Hiperalgesia Induzida por Opioides: Diagnóstico e Manejo

HIAE/Einstein - Hospital Israelita Albert Einstein (SP) — Prova 2026

Enunciado

Uma mulher de 58 anos apresenta dor lombar crônica após múltiplas cirurgias de coluna. Está em uso de oxicodona oral 40 mg/dia há 9 meses, e relata que inicialmente obteve bom alívio, mas agora apresenta aumento progressivo da dor difusa, incluindo nos membros superiores, com piora da sensibilidade dolorosa mesmo a estímulos leves. Ela está ansiosa e relata dificuldade para dormir por conta da dor. Ao exame físico: pressão arterial e frequência cardíaca normais, exame neurológico sem déficits focais, mas queixa-se de dor difusa no corpo com sensação de queimação aos mínimos estímulos, como trocar de roupa. Qual é a conduta mais apropriada neste momento?

Alternativas

  1. A) Aumentar a dose de oxicodona para contornar a provável tolerância ao opioide.
  2. B) Manter a dose de oxicodona e associar antidepressivo tricíclico como medicação adjuvante para controle da dor.
  3. C) Prescrever benzodiazepínico associado para reduzir a ansiedade relacionada à dor e trocar a oxicodona por morfina.
  4. D) Considerar redução da oxicodona e associar gabapentina para auxiliar o controle da dor.

Pérola Clínica

Dor difusa + alodinia em uso crônico de opioide → Hiperalgesia Induzida por Opioides (HIO); conduta: ↓ dose + adjuvantes.

Resumo-Chave

A hiperalgesia induzida por opioides ocorre quando o uso prolongado de doses elevadas sensibiliza as vias nociceptivas, paradoxalmente aumentando a dor em vez de aliviá-la.

Contexto Educacional

O manejo da dor crônica com opioides exige vigilância constante para fenômenos de neuroplasticidade mal-adaptativa. A hiperalgesia induzida por opioides é um desafio clínico que requer uma abordagem multimodal e interdisciplinar. A compreensão de que 'mais opioide' nem sempre é a solução é fundamental para evitar o ciclo de dor, dependência e sofrimento, priorizando a qualidade de vida e a funcionalidade do paciente. Fisiopatologicamente, a exposição prolongada a opioides pode ativar o sistema glutamatérgico e aumentar a liberação de dinorfinas espinhais, que facilitam a transmissão da dor. O tratamento envolve reverter esse estado de hipersensibilidade, o que muitas vezes exige a coragem clínica de reduzir a medicação que o paciente acredita ser necessária, substituindo-a por agentes que estabilizam a membrana neuronal e modulam a percepção central da dor.

Perguntas Frequentes

O que é hiperalgesia induzida por opioides (HIO)?
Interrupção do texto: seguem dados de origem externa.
(* ===== verification/Process.v ===== *)
(** * Life of a process: [fork], [exit], [wait], [userinit] of
      [src/kernel/proc.c] *)

From stdpp Require Import functions.
From S2P Require Import Prelude Memory CString Riscv Csr Spinlock Kalloc Vm Copy Block Cache Log Fs Kernel Proc Uart Printf Console Pipe File.

Definition NOFILE : nat := 16.

(** The program of the first process, [uchar initcode[]]. *)
Definition initcode : list Z := [
  0x17; 0x05; 0x00; 0x00; 0x13; 0x05; 0x45; 0x02;
  0x97; 0x05; 0x00; 0x00; 0x93; 0x85; 0x35; 0x02;
  0x93; 0x08; 0x70; 0x00; 0x73; 0x00; 0x00; 0x00;
  0x93; 0x08; 0x20; 0x00; 0x73; 0x00; 0x00; 0x00;
  0xef; 0xf0; 0x9f; 0xff; 0x2f; 0x69; 0x6e; 0x69;
  0x74; 0x00; 0x00; 0x24; 0x00; 0x00; 0x00; 0x00;
  0x00; 0x00; 0x00; 0x00].

(** [uvminit] of [vm.c] with the program as a list of bytes. *)
Definition uvminit_bytes (pagetable : Z) (src : list Z) : M phys unit :=
  if PGSIZE <=? Z.of_nat (length src) then panic "inituvm: more than a page"
  else
    let! page := kalloc in
    fill page PGSIZE 0 ;;
    mappages pagetable 0 PGSIZE page (Z.lor (Z.lor (Z.lor PTE_W PTE_R) PTE_X) PTE_U) ;;
    put_bytes page src.

Section process.
Context {S B D : Type} `{!BlockCache S B} `{!Mmio D}.
Variables kend trampoline forkret_pc : Z.

Abbreviation kern := (kernel S D).

(** [p->trapframe->field], at offset [off]. *)
Definition load_tf (p : nat) (off : Z) : M kern Z :=
  let! q := get_proc p in
  gets (fun s => load64 (p_mem (k_phys s)) (p_trapframe q + off)).
Definition store_tf (p : nat) (off v : Z) : M kern unit :=
  let! q := get_proc p in
  on_phys (store_pte (p_trapframe q + off) v).

Definition userinit : M kern unit :=
  let! np := allocproc kend trampoline forkret_pc in
  modify (set_kinitproc np) ;;
  match np with
  | None => panic "null pointer"
  | Some p =>
      let! q := get_proc p in
      on_phys (uvminit_bytes (p_pagetable q) initcode) ;;
      upd_proc p (set_sz PGSIZE) ;;
      store_tf p TF_epc 0 ;;
      store_tf p TF_sp PGSIZE ;;
      upd_proc p (fun q => set_name (copy_name (p_name q) (bytes_of "initcode")) q) ;;
      (* no process runs yet: the path is absolute, so that [cwd] is not used,
         and the root inode is neither locked nor released *)
      let! ip := on_fs (namei 0 0 [47]) in
      upd_proc p (set_cwd ip) ;;
      upd_proc p (set_state RUNNABLE) ;;
      release (LkProc p)
  end.

(** The open files and the current directory of the parent, shared. *)
Definition fork_files (p np : nat) : M kern unit :=
  for_in (seq 0 NOFILE) (fun i =>
    let! q := get_proc p in
    match p_ofile q i with
    | Some f => let! f' := filedup f in upd_proc np (set_ofile i (Some f'))
    | None => ret tt
    end) ;;
  let! q := get_proc p in
  match p_cwd q with
  | Some ip => let! ip' := on_fs (idup ip) in upd_proc np (set_cwd (Some ip'))
  | None => panic "null pointer"
  end.

(** The last critical section of [fork]. *)
Definition fork_ready (np : nat) : M kern unit :=
  acquire (LkProc np) ;;
  upd_proc np (set_state RUNNABLE) ;;
  release (LkProc np).

Definition fork : M kern Z :=
  let! p := curproc in
  let! r := allocproc kend trampoline forkret_pc in
  match r with
  | None => ret (-1)
  | Some np =>
      let! q := get_proc p in
      let! nq := get_proc np in
      let! e := on_phys (uvmcopy kend (p_pagetable q) (p_pagetable nq) (p_sz q)) in
      if e <? 0 then
        freeproc kend np ;;
        release (LkProc np) ;;
        ret (-1)
      else
        upd_proc np (set_sz (p_sz q)) ;;
        on_phys (move (p_trapframe nq) (p_trapframe q) TF_SIZE) ;;
        store_tf np (TF_a 0) 0 ;;
        fork_files p np ;;
        upd_proc np (fun nq => set_name (copy_name (p_name nq) (p_name q)) nq) ;;
        let! nq := get_proc np in
        let pid := p_pid nq in
        release (LkProc np) ;;
        acquire LkWait ;;
        upd_proc np (set_parent (Some p)) ;;
        release LkWait ;;
        fork_ready np ;;
        ret pid
  end.

(** [for(int fd = 0; fd < NOFILE; fd++)] of [exit] *)
Definition exit_files (p : nat) : M kern unit :=
  for_in (seq 0 NOFILE) (fun fd =>
    let! q := get_proc p in
    match p_ofile q fd with
    | Some f => fileclose kend f ;; upd_proc p (set_ofile fd None)
    | None => ret tt
    end).

(** The end of [exit], from the acquisition of its own lock to the switch. *)
Definition exit_switch (p : nat) (status : Z) : M kern bool :=
  acquire (LkProc p) ;;
  upd_proc p (set_xstate status) ;;
  upd_proc p (set_state ZOMBIE) ;;
  release LkWait ;;
  sched.

(** The end of [exit], from the acquisition of [wait_lock] to the switch. *)
Definition exit_zombie (p : nat) (status : Z) : M kern bool :=
  acquire LkWait ;;
  reparent p ;;
  let! q := get_proc p in
  (match p_parent q with Some pp => wakeup (ChProc pp) | None => ret tt end) ;;
  exit_switch p status.

(** [exit], up to [swtch]. *)
Definition exit_run (status : Z) : M kern bool :=
  let! p := curproc in
  let! init := gets k_initproc in
  if bool_decide (init = Some p) then panic "init exiting"
  else
    exit_files p ;;
    k_begin_op ;;
    let! q := get_proc p in
    match p_cwd q with
    | None => panic "null pointer"
    | Some ip =>
        with_pid (fun pid => iput pid ip) ;;
        k_end_op ;;
        upd_proc p (set_cwd None) ;;
        exit_zombie p status
    end.

(** [exit] does not return: it ends in the scheduler. *)
Definition exit {A} (status : Z) : M kern A := exit_run status ;; sleeps "zombie".

(** The scan of [wait] over the table entries [l]: the result, if it returns
    from there, and [havekids]. *)
Fixpoint wait_scan (l : list nat) (p : nat) (addr : Z) (havekids : bool) : M kern (option Z * bool) :=
  match l with
  | [] => ret (None, havekids)
  | np :: l' =>
      let! nq := get_proc np in
      if bool_decide (p_parent nq = Some p) then
        acquire (LkProc np) ;;
        let! nq := get_proc np in
        if bool_decide (p_state nq = ZOMBIE) then
          let pid := p_pid nq in
          let! q := get_proc p in
          let! r := (if negb (addr =? 0)
                     then on_phys (copyout_bytes (p_pagetable q) addr (le_bytes 4 (u32 (p_xstate nq))))
                     else ret 0) in
          if r <? 0 then
            release (LkProc np) ;; release LkWait ;; ret (Some (-1), true)
          else
            freeproc kend np ;;
            release (LkProc np) ;; release LkWait ;; ret (Some pid, true)
        else release (LkProc np) ;; wait_scan l' p addr true
      else wait_scan l' p addr havekids
  end.

(** One round of the [for(;;)] of [wait], with [wait_lock] held. *)
Definition wait_loop (p : nat) (addr : Z) : M kern Z :=
  let! r := wait_scan (seq 0 NPROC) p addr false in
  match r with
  | (Some v, _) => ret v
  | (None, havekids) =>
      let! q := get_proc p in
      if negb havekids || negb (p_killed q =? 0) then release LkWait ;; ret (-1)
      else sleep (ChProc p) LkWait
  end.

Definition wait (addr : Z) : M kern Z :=
  let! p := curproc in
  acquire LkWait ;;
  wait_loop p addr.
End process.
A HIO é um fenômeno paradoxal onde pacientes expostos a opioides tornam-se mais sensíveis a estímulos dolorosos. Diferente da tolerância, onde a eficácia da droga diminui exigindo doses maiores para o mesmo efeito, na HIO a dor torna-se mais difusa e intensa, frequentemente acompanhada de alodinia (dor a estímulos não dolorosos). O mecanismo envolve a ativação de receptores NMDA e vias facilitadoras de dor no sistema nervoso central, resultando em uma sensibilização que piora com o aumento da dose do opioide.

Como diferenciar tolerância de hiperalgesia na prática?

Na tolerância farmacológica, o aumento da dose do opioide resulta em melhora temporária do alívio da dor, e a dor geralmente permanece localizada no sítio original. Na hiperalgesia induzida por opioides, o aumento da dose frequentemente piora a dor ou não traz alívio significativo, e a dor expande-se para além da área original da lesão, tornando-se difusa. A presença de alodinia (dor ao toque da roupa) e hiperestesia é um sinal clínico forte sugestivo de hiperalgesia e sensibilização central mediada pelo uso crônico.

Qual a conduta recomendada na suspeita de HIO?

A conduta principal envolve a redução gradual (desmame) da dose do opioide atual ou a rotação de opioides (troca por um com perfil farmacológico diferente, como a metadona, que possui atividade antagonista NMDA). Simultaneamente, deve-se introduzir medicamentos adjuvantes que atuem na sensibilização central, como gabapentinoides (gabapentina, pregabalina) ou antidepressivos tricíclicos, além de suporte psicológico e terapias não farmacológicas. O objetivo é restaurar o equilíbrio do sistema nociceptivo e reduzir a hiperexcitabilidade neuronal.